L’édifice de bois est conçu comme un immense cottage anglais et ne compte pas moins de 20 pièces qui servent de chambres pour héberger les skieurs séjournant dans la région la fin de semaine.
L’histoire de ce bâtiment remonte avant 1867, alors qu’il est la propriété de Frederick William Scott. Il s’agit alors d’une maison de ferme. En 1881, Joseph Stephens achète la résidence et le terrain. Après quelques transactions au sein de la famille, c’est son petit-fils Joseph S. Stephens qui en devient le propriétaire. Il continue d’y élever des animaux de ferme (vaches, chèvres et chevaux), mais transforme le bâtiment en maison de pension. En 1921, il vend la propriété à Marie Eugénie Lanctôt, l’épouse de son fils Samuel qui sera un des membres fondateurs du Laurentian Lodge Club.
Après l’incendie du Manitou Club à Sainte-Agathe en 1922, un regroupement de skieurs anglophones de Montréal crée la même année le Laurentian Lodge Club, un des plus vieux clubs de ski en Amérique du Nord. L’organisme cherche un endroit pour loger les skieurs et loue la résidence de Mme Lanctôt. Devenu une maison d’invités, le bâtiment accueille aussi les sportifs venus profiter du club de golf de Shawbridge, incorporé en 1927. Les affaires du club vont bien et en 1929, il acquiert la maison de Mme Lanctôt.

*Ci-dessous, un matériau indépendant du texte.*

(** * python-video-converter: option validation and ffmpeg argument synthesis

    A shallow embedding of [converter/avcodecs.py] and of
    [Converter.parse_options] from [converter/__init__.py] (Python 2), with
    the properties of the design document stated over it.

    Conventions of the embedding:
    - a Python value that can sit in an option dictionary is a [pyval]
      (None, bool, int/long, str); an option dictionary is a
      [gmap string pyval];
    - a raised exception is the [Err] case of [result], threaded with a
      small error monad;
    - Python floats are IEEE binary64, taken from [SpecFloat] at precision
      53 and maximal exponent 1024;
    - an argument fragment is a [list pyval]: the code can (and does) put
      values that are not strings into it. *)

From Stdlib Require Import ZArith String Ascii List Bool Lia.
From Stdlib Require Import SpecFloat.
From stdpp Require Import base option list strings gmap fin_maps pretty.

Local Open Scope string_scope.
Local Open Scope Z_scope.
Local Open Scope list_scope.

(** ** Python values, exceptions and the error monad *)

Inductive pyval : Type :=
| VNone
| VBool (b : bool)
| VInt (n : Z)
| VStr (s : string).

Inductive exn : Type :=
| ValueError (msg : string)
| TypeError
| KeyError
| IndexError
| UnboundLocalError
| OverflowError
| ZeroDivisionError
| AssertionError
| ConverterError (msg : string).

Inductive result (A : Type) : Type :=
| Ok (a : A)
| Err (e : exn).
Arguments Ok {A} a.
Arguments Err {A} e.

Definition rbind {A B} (r : result A) (k : A → result B) : result B :=
  match r with
  | Ok a => k a
  | Err e => Err e
  end.

Notation "'let*' x ':=' r 'in' k" := (rbind r (λ x, k))
  (at level 10, x pattern, r at level 100, k at level 200).

Definition is_ok {A} (r : result A) : bool :=
  match r with Ok _ => true | Err _ => false end.

(** The scalar kinds that an [encoder_options] table declares: the Python
    type objects [str], [int] and [bool]. *)
Inductive kind : Type := KStr | KInt | KBool.

Definition has_kind (typ : kind) (v : pyval) : bool :=
  match typ, v with
  | KStr, VStr _ => true
  | KInt, VInt _ => true
  | KBool, VBool _ => true
  | _, _ => false
  end.

(** ** The builtins [str], [int], [bool] on [pyval] *)

(** [str(v)]. For an int this is its decimal rendering ([pretty] on [Z]). *)
Definition py_str (v : pyval) : string :=
  match v with
  | VNone => "None"
  | VBool true => "True"
  | VBool false => "False"
  | VInt n => pretty n
  | VStr s => s
  end.

(** [bool(v)]: truth value testing. *)
Definition py_truthy (v : pyval) : bool :=
  match v with
  | VNone => false
  | VBool b => b
  | VInt n => negb (n =? 0)
  | VStr s => negb (String.eqb s "")
  end.

Definition is_space (c : ascii) : bool :=
  let n := nat_of_ascii c in
  ((n =? 32) || ((9 <=? n) && (n <=? 13)))%nat.

Definition digit_of (c : ascii) : option Z :=
  let n := nat_of_ascii c in
  if ((48 <=? n) && (n <=? 57))%nat then Some (Z.of_nat n - 48) else None.

Fixpoint lstrip (s : string) : string :=
  match s with
  | String c s' => if is_space c then lstrip s' else s
  | EmptyString => EmptyString
  end.

(** Digits followed by optional trailing white space; [acc] is the value
    read so far, [seen] says whether a digit was read. *)
Fixpoint parse_digits (s : string) (acc : Z) (seen : bool) : option Z :=
  match s with
  | EmptyString => if seen then Some acc else None
  | String c s' =>
    match digit_of c with
    | Some d => parse_digits s' (10 * acc + d) true
    | None => if seen && String.eqb (lstrip s) "" then Some acc else None
    end
  end.

(** [int(s)] for a string, base 10: surrounding white space, an optional
    sign, at least one digit. *)
Definition int_of_string (s : string) : option Z :=
  match lstrip s with
  | String "-" s' => Z.opp <$> parse_digits s' 0 false
  | String "+" s' => parse_digits s' 0 false
  | s' => parse_digits s' 0 false
  end.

Des meubles usagés sont achetés à Boston pour équiper la résidence. Les lits sont achetés de l’Hôpital général de Montréal, au coût de 3$ chacun. L’hôpital s’en débarrassait puisqu’ils étaient si inconfortables que même un patient inconscient ne pouvait y dormir. Les garçons et les filles dormaient dans deux chalets séparés. Celui des garçons était situé au bas de la pente de ski Big Hill, tandis que celui des filles était à proximité du bâtiment principal. Dans les années 1920, un incendie se déclare au sous-sol, faisant heureusement que très peu de dégâts. Le tremblement de terre de 1927 brise quelques vaisselles dans la cuisine, mais n’endommage pas la structure.
Durant les années 1930 et 1940, la popularité du club bat son plein. La maison d’invités ainsi que les chalets des garçons et des filles sont remplis et certains invités doivent aller dormir au Maple Leaf Inn, situé non loin, ou à la maison de pension de Mme Marshall, près du pont Shaw.
Dès la fin des années 1950, l’ouverture de pentes de ski ailleurs dans les Laurentides (Saint-Sauveur, Sainte-Agathe, Mont-Tremblant) fait baisser l’achalandage à Shawbridge qui perd son attrait comme destination hivernale. Plusieurs membres continuent toutefois d’y séjourner avant de prendre le train pour faire des excursions à Mont-Tremblant ou ailleurs dans les Laurentides. En 2016, le Laurentian Lodge est transformé en une auberge avec salle de réception, et le club cesse ses activités.